My house, ready for Christmas

TRAVEL HERE: CHRISTMAS MEMORIES

When I was a kid, my Christmas activities were tied to my school, my church and my family.  The other constant was driving around to see Christmas lights.  We moved back to Dallas in 1966 and hit the Christmas bonanza.  Highland Park, specifically Beverly Drive, was the most amazing Christmas array of outdoor decorations you can imagine.  Nowadays there are many neighborhoods vying for top dog status, which is probably a relief to the Beverly Drive residents.  What’s more, my hubby is just not to excited about crawling bumper- to-bumper through any neighborhood for any reason that does not involve profit.  The other big deal in my childhood days was the After Christmas Sales.
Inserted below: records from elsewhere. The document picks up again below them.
Lemma getitem_out (a : list Q) (i : nat) :
  (length a <= i)%nat ->
  getitem arr (Z.of_nat i) (upd h arr a) = Raise IndexError (upd h arr a).
Proof.
  intros H. unfold getitem, bind. rewrite load_upd.
  now rewrite norm_index_out.
Qed.

Lemma iadd_item_in (a : list Q) (i : nat) (x : Q) :
  (i < length a)%nat ->
  iadd_item arr (Z.of_nat i) x (upd h arr a)
  = Ok tt (upd h arr (upd a i (nth i a 0 + x))).
Proof.
  intros H. unfold iadd_item, bind. rewrite load_upd.
  rewrite norm_index_in by assumption. apply store_upd.
Qed.

End Running.

(** ** Binary search *)

Lemma mid_between (lo hi : nat) :
  (lo < hi)%nat ->
  (lo <= lo + Nat.div2 (hi - lo) < hi)%nat.
Proof.
  intros H. assert (Nat.div2 (hi - lo) < hi - lo)%nat by (apply Nat.lt_div2; lia).
  generalize dependent (Nat.div2 (hi - lo)). intros; lia.
Qed.

(** The loop always ends within its budget, between the bounds it was
    started with. *)
Lemma binsearch_total (s : side) (arr : list Q) (key : Q) :
  forall fuel lo hi,
    (lo <= hi)%nat -> (hi - lo < fuel)%nat ->
    exists i, binsearch fuel s arr key lo hi = Some i /\ (lo <= i <= hi)%nat.
Proof.
  induction fuel as [|fuel IH]; intros lo hi Hle Hfuel; [lia|].
  simpl. destruct (Nat.ltb_spec lo hi) as [Hlt|Hge].
  - pose proof (mid_between lo hi Hlt) as Hmid.
    set (mid := (lo + Nat.div2 (hi - lo))%nat) in *. clearbody mid.
    destruct (side_cmp s _ key).
    + destruct (IH (mid + 1)%nat hi) as (i & Hi & Hb); try lia.
      exists i; split; [exact Hi | lia].
    + destruct (IH lo mid) as (i & Hi & Hb); try lia.
      exists i; split; [exact Hi | lia].
  - exists lo; split; [reflexivity | lia].
Qed.

(** When the comparison holds on every position below [p] and fails on
    every position from [p] on, the search returns [p]. *)
Lemma binsearch_partition (s : side) (arr : list Q) (key : Q) (p : nat) :
  forall fuel lo hi,
    (lo <= p <= hi)%nat -> (hi - lo < fuel)%nat ->
    (forall i, (lo <= i < p)%nat -> side_cmp s (nth i arr 0) key = true) ->
    (forall i, (p <= i < hi)%nat -> side_cmp s (nth i arr 0) key = false) ->
    binsearch fuel s arr key lo hi = Some p.
Proof.
  induction fuel as [|fuel IH]; intros lo hi Hp Hfuel Hbelow Habove; [lia|].
  simpl. destruct (Nat.ltb_spec lo hi) as [Hlt|Hge].
  - pose proof (mid_between lo hi Hlt) as Hmid.
    set (mid := (lo + Nat.div2 (hi - lo))%nat) in *. clearbody mid.
    destruct (side_cmp s (nth mid arr 0) key) eqn:Hc.
    + assert (mid < p)%nat.
      { destruct (Nat.lt_ge_cases mid p) as [|Hge]; auto.
        rewrite Habove in Hc by lia. discriminate. }
      apply IH; try lia; intros i Hi; [apply Hbelow | apply Habove]; lia.
    + assert (p <= mid)%nat.
      { destruct (Nat.lt_ge_cases mid p) as [Hl|]; auto.
        rewrite Hbelow in Hc by lia. discriminate. }
      apply IH; try lia; intros i Hi; [apply Hbelow | apply Habove]; lia.
  - f_equal. lia.
Qed.

Lemma search_spec (s : side) (a : list Q) (key : Q) :
  binsearch (S (length a)) s a key 0 (length a) = Some (search s a key)
  /\ (search s a key <= length a)%nat.
Proof.
  unfold search.
  destruct (binsearch_total s a key (S (length a)) 0 (length a)) as (i & Hi & Hb);
    try lia.
  rewrite Hi. split; [reflexivity | lia].
Qed.

Lemma search_le_length (s : side) (a : list Q) (key : Q) :
  (search s a key <= length a)%nat.
Proof. apply search_spec. Qed.

Lemma search_partition (s : side) (a : list Q) (key : Q) (p : nat) :
  (p <= length a)%nat ->
  (forall i, (i < p)%nat -> side_cmp s (nth i a 0) key = true) ->
  (forall i, (p <= i < length a)%nat -> side_cmp s (nth i a 0) key = false) ->
  search s a key = p.
Proof.
  intros Hp Hbelow Habove. unfold search.
  rewrite (binsearch_partition s a key p); try lia; auto.
  intros i Hi; apply Hbelow; lia.
Qed.

(** ** The loops of handle_duplicate_index on the store *)

Lemma bump_length (n : nat) :
  forall a i delta, length (bump a i n delta) = length a.
Proof.
  induction n as [|n IH]; intros a i delta; simpl; auto.
  now rewrite IH, upd_length.
Qed.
Post Christmas Shopping Frenzy

This Black Friday business is a recent phenomena.  The big shopping event used to be the day after Christmas.  Aunt Edie, Mom and I were enthusiastic about this annual event.  My sister Susan and Aunt Tommie would often join us, but they weren’t quite as pumped about rising early to fight the crowds.  For us the primary focus of the day was Christmas decorations.  Susan and I would stand in the long lines while the adults rushed about gathering the deals and parking them with us.  Sometimes I’d make treks out to the car to unload the purchases into the trunk and then hurry back in for the next retail foray.  Sometimes we would fill up the car at one mall, deliver our goodies to the house and head to another mall.  It was madness.

In those days, Mom and Aunt Edie used to trade off Christmas and Thanksgiving.  One year Mom would do Thanksgiving and Aunt Edie would do Christmas.  The next year Aunt Edie did Thanksgiving and Mom did Christmas.  One of the benefits of this was the variety it added to our post-Christmas Shopping Orgy.  In Dallas we hit all the big malls and shopped the department stores.  Aunt Edie lived in Temple – a much more boutique experience.  Aunt Edie’s shopping habits made her a known quantity in her small town and her arrival was always treated with elaborate gestures of welcome.  We’d visit florists, small shops, hardware stores and drug stores.  On occasion, we’d hit Salado rather than Temple.  What fun we had!

All this started when I still lived at home and eventually I did have my own place, but I still didn’t have a lot of discretionary income.  Collecting ornaments was something I did as a traveled, on a one-by-one basis, rather than stocking up at years end.  In defense of Mom and Aunt Edie, they used the sales to buy up on holiday gifts for the next year.  They both belonged to a wide variety of organizations which required them to participate in gift exchanges.  By December 27th of one year, they’d be stocked up for Christmas in the coming year.  Occasionally I noticed, however, that what one December was bought as a gift, might actually end up on our tree or coffee table.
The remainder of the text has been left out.